Other things (how to make a sphere) are possible, but so fiddly and non-obvious that you're very unlikely to know how to do it or even if it is possible to do. Basically, SketchUp suffers from the affliction of looking good in demos, but not holding up well in production. For one thing, to do anything precise, you have to type in numbers. Oops, look out! It's a command line! That thing that everybody but me hates! Well, if you're going to type in coordinates, you can do that in POVRay and Blender, too, albeit not in the variety of formats that SketchUp allows.
However, it does shine in some ways, even to the point of excellence. It's more of a CAD-type program than a true 3D program. It's unbeatable (presuming you can get rid of the bugs) if all you want to draw are architectural sketches, and indeed that's the stated intended purpose of the developers. There is nothing you can do in SketchUp that cannot also be done in Blender or POVRay, and indeed KDE's KPOVModeler is within an iota of having as intuitive an interface, while modeling for the 10x more powerful POVRay.
OK? You can point out the wonderful SketchUp object warehouse, and use those models yourself, but now you're just playing the Sims without the Sims part. If anybody produces the Blender-made Elephant's Dream using only SketchUp, I'll eat my mouse.
Which leads us to the inevitable confrontation: SketchUp is closed-source, proprietary, and bound to stay that way. It gets a free one-day pass on this site because Google has been so buddy-buddy with FOSS, and as a demo for those who want to run it on Linux. The reason it's likely to stay proprietary is because it has... PATENTS! Yes, the patent flying-monkeys are coming out of the sky to get you; run, Dorothy, run! At least, the "Push/Pull" tool is patented - this is what you use to pull a square into a block and a circle into a cylinder.
Well, is this prior art? Here I am doing the same thing in Blender, using "extrude":
And I can move it any old way I want here. For that matter, Inkscape has an extrude tool, too, and it ain't even blinkin' 3D!

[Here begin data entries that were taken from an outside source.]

(* ===== verification/ManagerRuns.v ===== *)
(** * Properties of the manager

    The invariant of every interleaving of creations, removals, timers and shutdown; what a
    creation does alone; and the text that leaves the manager: kernel command lines and
    environment files. *)

From stdpp Require Import base gmap list strings.
From Stdlib Require Import ZArith Lia Ascii Strings.Byte.
From S2P Require Import Prelude GoStrings Errors GoPath GoOS GoNumbers Sha2 Archive Qemu Corim.
From S2P Require Import VmStore Manager.

Section runs.
Context `{OS, ManagerEnv, ProcEnv, DiskEnv}.

(** ** The invariant *)

Definition hasProcess (v : qemuVM) : Prop := is_Some (v_cmd v).

Definition taskOk (t : createTask) : Prop :=
  match t with
  | CInsert _ _ _ _ v | CTtl _ _ _ _ v | CSave _ _ _ v => hasProcess v
  | CPanic => False
  | _ => True
  end.

(** The table holds machines that have a process, at most [n0] or the limit of them. *)
Definition tableOk (n0 : Z) (m : managerService) : Prop :=
  map_Forall (fun _ v => hasProcess v) (ms_vms m)
  /\ (0 < ms_maxVMs m -> Z.of_nat (size (ms_vms m)) <= Z.max (ms_maxVMs m) n0).

Lemma tableOk_same n0 m m' :
  ms_vms m' = ms_vms m -> ms_maxVMs m' = ms_maxVMs m -> tableOk n0 m -> tableOk n0 m'.
Proof. unfold tableOk. by intros -> ->. Qed.

Lemma tableOk_update n0 m id v w :
  tableOk n0 m -> ms_vms m !! id = Some v -> hasProcess w ->
  tableOk n0 (setVms (<[id := w]> (ms_vms m)) m).
Proof.
  intros [Hp Hs] Hv Hw. split; cbn; [by apply map_Forall_insert_2|].
  rewrite map_size_insert_Some; [done|by eexists].
Qed.

Lemma tableOk_insert n0 m id v :
  tableOk n0 m -> atLimit m = false -> hasProcess v ->
  tableOk n0 (setVms (<[id := v]> (ms_vms m)) m).
Proof.
  intros [Hp Hs] Hl Hv. split; cbn; [by apply map_Forall_insert_2|].
  intros Hm. specialize (Hs Hm). unfold atLimit in Hl. apply andb_false_iff in Hl.
  rewrite Z.ltb_ge, Z.leb_gt in Hl.
  destruct (ms_vms m !! id) eqn:E.
  - rewrite map_size_insert_Some by (by eexists). lia.
  - rewrite map_size_insert_None by done. lia.
Qed.
(* ===== verification/Eat.v ===== *)
(** * Entity attestation tokens: [pkg/attestation/eat] and the platform types

    An attestation report travels as the claims of a token: [NewEATClaims] fills the claims
    from the report of a platform, the encoders stamp and sign them, the decoder reads them
    back.  The parsers of the reports and the CBOR, COSE and JWT libraries are the classes
    [ReportAbi] and [EatCodec]; [EatLaws] states what their documentation says.  A call
    that may panic gives [None].  [Submods], which no code sets or reads, is left out. *)

From stdpp Require Import base list strings.
From Stdlib Require Import ZArith Lia Strings.Byte Floats.SpecFloat.
From S2P Require Import Prelude GoStrings Errors GoNumbers JWTLib.

(** ** Platforms: [attestation.go] *)

Inductive PlatformType := SNP | VTPM | SNPvTPM | Azure | TDX | NoCC.

#[export] Instance PlatformType_eq_decision : EqDecision PlatformType.
Proof. solve_decision. Defined.

(** The checks of [ccPlatformChecks] in order: what the machine offers. *)
Record machine := mkMachine { mc_sevDevice : bool; mc_vTPM : bool; mc_tdxDevice : bool;
  (** The answer of the metadata service: its status and body, if it answers. *)
  mc_metadata : option (Z * option (list byte)) }.

Definition SevSnpGuestDeviceExists (m : machine) : bool := mc_sevDevice m.
Definition vTPMExists (m : machine) : bool := mc_vTPM m.
Definition SevSnpGuestvTPMExists (m : machine) : bool := vTPMExists m && SevSnpGuestDeviceExists m.
Definition TDXGuestDeviceExists (m : machine) : bool := mc_tdxDevice m.
Definition isAzureVM (m : machine) : bool :=
  if negb (vTPMExists m) then false
  else match mc_metadata m with
       | None => false
       | Some (status, body) =>
           if status =? 200
           then match body with None => false | Some b => 0 <? len b end
           else false
       end.

Definition ccPlatformChecks : list ((machine -> bool) * PlatformType) :=
  [(SevSnpGuestvTPMExists, SNPvTPM); (SevSnpGuestDeviceExists, SNP);
   (TDXGuestDeviceExists, TDX); (isAzureVM, Azure)].

Fixpoint firstPlatform (cs : list ((machine -> bool) * PlatformType)) (m : machine) : PlatformType :=
  match cs with
  | [] => NoCC
  | (holds, platform) :: t => if holds m then platform else firstPlatform t m
  end.
Definition CCPlatform : machine -> PlatformType := firstPlatform ccPlatformChecks.

(** ** Claims: [eat.go] *)

Record SNPExtensions := mkSNPExt {
  sx_Measurement : list byte; sx_TCB : string; sx_PlatformInfo : Z; sx_Policy : Z;
  sx_FamilyID : list byte; sx_ImageID : list byte; sx_VMPL : Z; sx_SignatureAlgo : Z;
  sx_CurrentTCB : Z; sx_ReportedTCB : Z; sx_ChipID : list byte; sx_CommittedTCB : Z;
  sx_LaunchTCB : Z; sx_Signature : list byte }.

(** [TDXModule], which no code sets, is left out. *)
Record TDXExtensions := mkTDXExt {
  tx_MRTD : list byte; tx_RTMR0 : list byte; tx_RTMR1 : list byte; tx_RTMR2 : list byte;
  tx_RTMR3 : list byte; tx_XFAM : Z; tx_TDAttributes : Z; tx_MRConfigID : list byte;
  tx_MROwner : list byte; tx_MROwnerConfig : list byte; tx_MRSEAM : list byte;
  tx_Signature : list byte }.
Definition platformTypeFromClaims (name : string) : PlatformType :=
  if bool_decide (name = "SNP") then SNP
  else if bool_decide (name = "TDX") then TDX
  else if bool_decide (name = "vTPM") then VTPM
  else if bool_decide (name = "SNP-vTPM") then SNPvTPM
  else if bool_decide (name = "Azure") then Azure
  else NoCC.

(** ** [VerifyEvidence] *)

(** A signed CoRIM is taken with no check of its signature. *)
Definition loadCoRIM `{OS} (h : list act) (path : string) : result error Manifest :=
  match os_read h path with
  | Err e => Err (ErrWrap "atls: failed to read CoRIM file" e)
  | Ok corimBytes =>
      match corimFromCOSE corimBytes with
      | Some mf => Ok mf
      | None =>
          match corimFromCBOR corimBytes with
          | Err e => Err (ErrWrap "atls: failed to parse CoRIM" e)
          | Ok mf => Ok mf
          end
      end
  end.

Definition VerifyEvidence {Pub Priv} `{OS, EatCodec Pub Priv} (h : list act) (policyPath : string)
    : Verifier := fun evidence expected =>
  if bool_decide (policyPath = "") then Some (ErrNew "atls: attestation policy path is not set")
  else
    match DecodeCBOR evidence (None : option Pub) with
    | Err e => Some (ErrWrap "atls: failed to decode EAT evidence" e)
    | Ok claims =>
        if negb (constantTimeEqual (Nonce claims) (eb_Nonce expected))
        then Some (ErrNew "atls: evidence nonce does not match TLS exporter binding")
        else
          let p := platformTypeFromClaims (PlatformName claims) in
          match verifyEvidenceBinding p (RawReport claims) expected with
          | Some e => Some e
          | None =>
              match loadCoRIM h policyPath with
              | Err e => Some e
              | Ok manifest =>
                  match platformVerifier p with
                  | Err e => Some e
                  | Ok verify => verify (RawReport claims) manifest
                  end
              end
          end
    end.
End verifiers.
(* ===== verification/Aes.v ===== *)
(** * AES and its Galois/Counter mode

    [crypto/aes] and [cipher.NewGCM] of the Go standard library, as executable functions
    on [list byte]: the cipher of FIPS 197 for keys of 16, 24 and 32 bytes, and the
    authenticated mode of NIST SP 800-38D with a nonce of 12 and a tag of 16 bytes.
    Decryption is proved to invert encryption and the other way around.  The published
    test vectors are checked below. *)

From stdpp Require Import base list strings.
From Stdlib Require Import ZArith Lia Strings.Byte.
From AAC_tactics Require Import AAC.
From S2P Require Import Prelude GoStrings Sha2.

(** ** Bytes under exclusive or *)

(** The bits of a byte, least significant first. *)
Definition bxor (a b : byte) : byte :=
  let '(a0, (a1, (a2, (a3, (a4, (a5, (a6, a7))))))) := Byte.to_bits a in
  let '(b0, (b1, (b2, (b3, (b4, (b5, (b6, b7))))))) := Byte.to_bits b in
  Byte.of_bits (xorb a0 b0, (xorb a1 b1, (xorb a2 b2, (xorb a3 b3,
               (xorb a4 b4, (xorb a5 b5, (xorb a6 b6, xorb a7 b7))))))).

(** The product with x in the field of FIPS 197, modulo x^8 + x^4 + x^3 + x + 1. *)
Definition xtime (a : byte) : byte :=
  let '(a0, (a1, (a2, (a3, (a4, (a5, (a6, a7))))))) := Byte.to_bits a in
  Byte.of_bits (a7, (xorb a0 a7, (a1, (xorb a2 a7, (xorb a3 a7, (a4, (a5, a6))))))).

Definition mul3 (a : byte) : byte := bxor (xtime a) a.
Definition mul9 (a : byte) : byte := bxor (xtime (xtime (xtime a))) a.
Definition mul11 (a : byte) : byte := bxor (mul9 a) (xtime a).
Definition mul13 (a : byte) : byte := bxor (mul9 a) (xtime (xtime a)).
Definition mul14 (a : byte) : byte := bxor (xtime (xtime (xtime a))) (bxor (xtime (xtime a)) (xtime a)).

(** [subtle.XORBytes]: as many bytes as the shorter operand has. *)
Definition xorBytes (a b : list byte) : list byte := zip_with bxor a b.

(** ** The cipher *)

Definition sbox (b : byte) : byte :=
  match b with
  | x00 => x63 | x01 => x7c | x02 => x77 | x03 => x7b | x04 => xf2 | x05 => x6b | x06 => x6f | x07 => xc5
  | x08 => x30 | x09 => x01 | x0a => x67 | x0b => x2b | x0c => xfe | x0d => xd7 | x0e => xab | x0f => x76
  | x10 => xca | x11 => x82 | x12 => xc9 | x13 => x7d | x14 => xfa | x15 => x59 | x16 => x47 | x17 => xf0
  | x18 => xad | x19 => xd4 | x1a => xa2 | x1b => xaf | x1c => x9c | x1d => xa4 | x1e => x72 | x1f => xc0
  | x20 => xb7 | x21 => xfd | x22 => x93 | x23 => x26 | x24 => x36 | x25 => x3f | x26 => xf7 | x27 => xcc
  | x28 => x34 | x29 => xa5 | x2a => xe5 | x2b => xf1 | x2c => x71 | x2d => xd8 | x2e => x31 | x2f => x15
  | x30 => x04 | x31 => xc7 | x32 => x23 | x33 => xc3 | x34 => x18 | x35 => x96 | x36 => x05 | x37 => x9a
  | x38 => x07 | x39 => x12 | x3a => x80 | x3b => xe2 | x3c => xeb | x3d => x27 | x3e => xb2 | x3f => x75
  | x40 => x09 | x41 => x83 | x42 => x2c | x43 => x1a | x44 => x1b | x45 => x6e | x46 => x5a | x47 => xa0
  | x48 => x52 | x49 => x3b | x4a => xd6 | x4b => xb3 | x4c => x29 | x4d => xe3 | x4e => x2f | x4f => x84
  | x50 => x53 | x51 => xd1 | x52 => x00 | x53 => xed | x54 => x20 | x55 => xfc | x56 => xb1 | x57 => x5b
  | x58 => x6a | x59 => xcb | x5a => xbe | x5b => x39 | x5c => x4a | x5d => x4c | x5e => x58 | x5f => xcf
  | x60 => xd0 | x61 => xef | x62 => xaa | x63 => xfb | x64 => x43 | x65 => x4d | x66 => x33 | x67 => x85
  | x68 => x45 | x69 => xf9 | x6a => x02 | x6b => x7f | x6c => x50 | x6d => x3c | x6e => x9f | x6f => xa8
  | x70 => x51 | x71 => xa3 | x72 => x40 | x73 => x8f | x74 => x92 | x75 => x9d | x76 => x38 | x77 => xf5
  | x78 => xbc | x79 => xb6 | x7a => xda | x7b => x21 | x7c => x10 | x7d => xff | x7e => xf3 | x7f => xd2
  | x80 => xcd | x81 => x0c | x82 => x13 | x83 => xec | x84 => x5f | x85 => x97 | x86 => x44 | x87 => x17
  | x88 => xc4 | x89 => xa7 | x8a => x7e | x8b => x3d | x8c => x64 | x8d => x5d | x8e => x19 | x8f => x73
  | x90 => x60 | x91 => x81 | x92 => x4f | x93 => xdc | x94 => x22 | x95 => x2a | x96 => x90 | x97 => x88
  | x98 => x46 | x99 => xee | x9a => xb8 | x9b => x14 | x9c => xde | x9d => x5e | x9e => x0b | x9f => xdb
  | xa0 => xe0 | xa1 => x32 | xa2 => x3a | xa3 => x0a | xa4 => x49 | xa5 => x06 | xa6 => x24 | xa7 => x5c
  | xa8 => xc2 | xa9 => xd3 | xaa => xac | xab => x62 | xac => x91 | xad => x95 | xae => xe4 | xaf => x79
  | xb0 => xe7 | xb1 => xc8 | xb2 => x37 | xb3 => x6d | xb4 => x8d | xb5 => xd5 | xb6 => x4e | xb7 => xa9
  | xb8 => x6c | xb9 => x56 | xba => xf4 | xbb => xea | xbc => x65 | xbd => x7a | xbe => xae | xbf => x08
  | xc0 => xba | xc1 => x78 | xc2 => x25 | xc3 => x2e | xc4 => x1c | xc5 => xa6 | xc6 => xb4 | xc7 => xc6
  | xc8 => xe8 | xc9 => xdd | xca => x74 | xcb => x1f | xcc => x4b | xcd => xbd | xce => x8b | xcf => x8a
  | xd0 => x70 | xd1 => x3e | xd2 => xb5 | xd3 => x66 | xd4 => x48 | xd5 => x03 | xd6 => xf6 | xd7 => x0e
  | xd8 => x61 | xd9 => x35 | xda => x57 | xdb => xb9 | xdc => x86 | xdd => xc1 | xde => x1d | xdf => x9e
  | xe0 => xe1 | xe1 => xf8 | xe2 => x98 | xe3 => x11 | xe4 => x69 | xe5 => xd9 | xe6 => x8e | xe7 => x94
  | xe8 => x9b | xe9 => x1e | xea => x87 | xeb => xe9 | xec => xce | xed => x55 | xee => x28 | xef => xdf
  | xf0 => x8c | xf1 => xa1 | xf2 => x89 | xf3 => x0d | xf4 => xbf | xf5 => xe6 | xf6 => x42 | xf7 => x68
  | xf8 => x41 | xf9 => x99 | xfa => x2d | xfb => x0f | xfc => xb0 | xfd => x54 | xfe => xbb | xff => x16
  end.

There are many aspects to Google SketchUp that are just plain derivative of other 3D drawing editors; it's just that Google brought these elements together in a thought-out way to provide a uniquely low-barrier interface, which is actually the kind of thing that Google does best.
So, there's something to say for G SU. Sadly, there'd be a lot more to say for it if it was (a) open source so we could fix it and extend it, (b) ported to Linux natively, and (c) not patented. I'm not one of those trolls who go around pointing at Google saying, "They're gonna turn evil any moment!", but reluctantly, I have to say here regarding SketchUp, "Google, this is one rotten fart in your otherwise lovely flower garden."